Most people have a belief that there is something waiting for them in the afterlife if they lead a good life. It is a hope that there is something beyond death, a place that is a reward for a lifetime of good deeds and being mindful of the rules of that religion.

 

 

In most religions, there is also a messenger that holds the key to eternity and peace.
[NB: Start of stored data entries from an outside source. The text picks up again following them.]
Lemma refines_after {A B} (m : Disp A) (f : A -> Disp B) :
  quiet m -> (forall a, refines (f a)) -> refines (bind m f).
Proof.
  intros Hq Hf w r w' Hinv Hm. unfold bind in Hm. destruct (m w) as [[a|e] w1] eqn:Hw.
  - apply Hq in Hw. rewrite <- Hw in *. by eapply Hf.
  - injection Hm as _ <-. apply Hq in Hw. by rewrite Hw.
Qed.

Lemma refines_quiet {A} (m : Disp A) : quiet m -> refines m.
Proof. intros Hq w r w' _ Hm. apply Hq in Hm. by rewrite Hm. Qed.

End Rules.

(** ** Steps from rows *)

Section Moves.
Context (c : Core) (Hinv : dispatch_inv c).

(** The active attempt of an invocation is the one its status asks for. *)
Lemma running_row (id : Z) (i : Invocation) (a : DispatchAttempt) :
  co_inv c !! id = Some i -> co_att c !! datt_ID a = Some a -> att_invocation a = id ->
  attempt_active a = true -> inv_ID i = id /\ running (inv_Status i) = Some (datt_Status a).
Proof.
  intros Hi Ha Hof Hact. pose proof (di_life c Hinv) as Hl. split; [by apply (li_inv _ _ Hl)|].
  eapply (li_active _ _ Hl); [done..|]. by rewrite Hof.
Qed.

Lemma moved_step (id aid : Z) (i i' : Invocation) (a a' : DispatchAttempt) :
  co_inv c !! id = Some i -> co_att c !! aid = Some a -> att_invocation a = id ->
  attempt_active a = true -> same_invocation i i' -> same_attempt_row a a' ->
  (running (inv_Status i) = Some (datt_Status a) ->
   move (inv_Status i) (inv_Status i') (datt_Status a')) ->
  inv_Status i' <> InvocationSucceeded ->
  dispatch_step c (set_inv id i' (set_att aid a' c)).
Proof.
  intros Hi Ha Hof Hact Hsi Hsa Hm Hn.
  destruct (li_att _ _ (di_life c Hinv) _ _ Ha) as [<- _].
  destruct (running_row id i a Hi Ha Hof Hact) as [<- Hr].
  pose proof (Moved c i i' a a' Hi Ha Hof Hr Hsi Hsa (Hm Hr) Hn) as Hs.
  destruct Hsi as [Hid _], Hsa as [Haid _]. unfold put_inv_att in Hs. by rewrite Hid, Haid in Hs.
Qed.

End Moves.

Lemma is_attempt_spec (s : DispatchStatus) (a : DispatchAttempt) :
  is_attempt s a = true <-> datt_Status a = s.
Proof. apply bool_decide_eq_true. Qed.
Lemma is_invocation_spec (s : InvocationStatus) (i : Invocation) :
  is_invocation s i = true <-> inv_Status i = s.
Proof. apply bool_decide_eq_true. Qed.

(** The tables of the latest world, in what is known of the first. *)
Ltac catch_up Hinv Ha :=
  repeat match goal with
  | Hq : core (dw_db _) = core (dw_db ?w0) |- core (dw_db ?w0) = _ -> _ => idtac
  | Hq : core (dw_db ?w1) = core (dw_db ?w0) |- dispatch_steps (core (dw_db ?w0)) _ =>
      rewrite <- Hq in Hinv, Ha |- *; clear Hq
  end.

(** The tables of the last world, in terms of earlier ones. *)
Ltac settled :=
  repeat match goal with
  | E : core (dw_db ?w) = _ |- context [core (dw_db ?w)] => rewrite E; clear E
  end.

Section Methods.
Context `{Env} (Verify : string -> string -> string -> bool) (BuildSHA : string)
  (ValidJSON : string -> bool) (DecodeInput : string -> option ModelInput).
This messenger for Christians is Jesus Christ, for Muslims it is Muhammad and for Buddhists it is Buddha. If you are unfamiliar with the history of Buddhism, then it is time you become acquainted with this religion.

 

The history of Buddhism started a very long time ago. It all begins with a prince named Siddhartha who decided to do something about the pain and suffering he saw in his fellow man. Siddhartha was given the Four Sights. He observed an elderly man, a diseased man, a corpse and a holy man. These encounters showed him the extent of human suffering. His goal was to try to eradicate these needless, painful experiences.

 

The Buddhist studies teach that Siddhartha went on a meditation retreat that lasted for forty-nine days. During this time he meditated on how human suffering was affecting him and everyone else. When he emerged from this meditation retreat he shared his enlightenment with the rest of the world. The answer to him was that material possessions caused people to suffer.

 

There was no point in holding onto material goods when in the end they decayed and you could not take them with you. The way to end this suffering and to finally find the universal knowledge was through Buddhist meditation and chants.

 

Many things have changed since Siddhartha became the Buddha and began to spread his word. Since that time many of his mantras, or teachings, have been taken in different directions by various sects, such as those practiced by the Zen Buddhist, the Tibetan Buddhist and the Buddhism Nichiren, which were founded after Buddha’s death. Different monks chose different mantras to teach Buddha’s followers. Just as Christianity has many different offshoots, so does Buddhism.

 

There is obviously quite a lot more to the history of Buddhism than just what is written here. It is an entire lifestyle devoted to reaching a goal of enlightenment. There are different chants to use while meditating, as well as different postures to assume. Is it complicated to learn?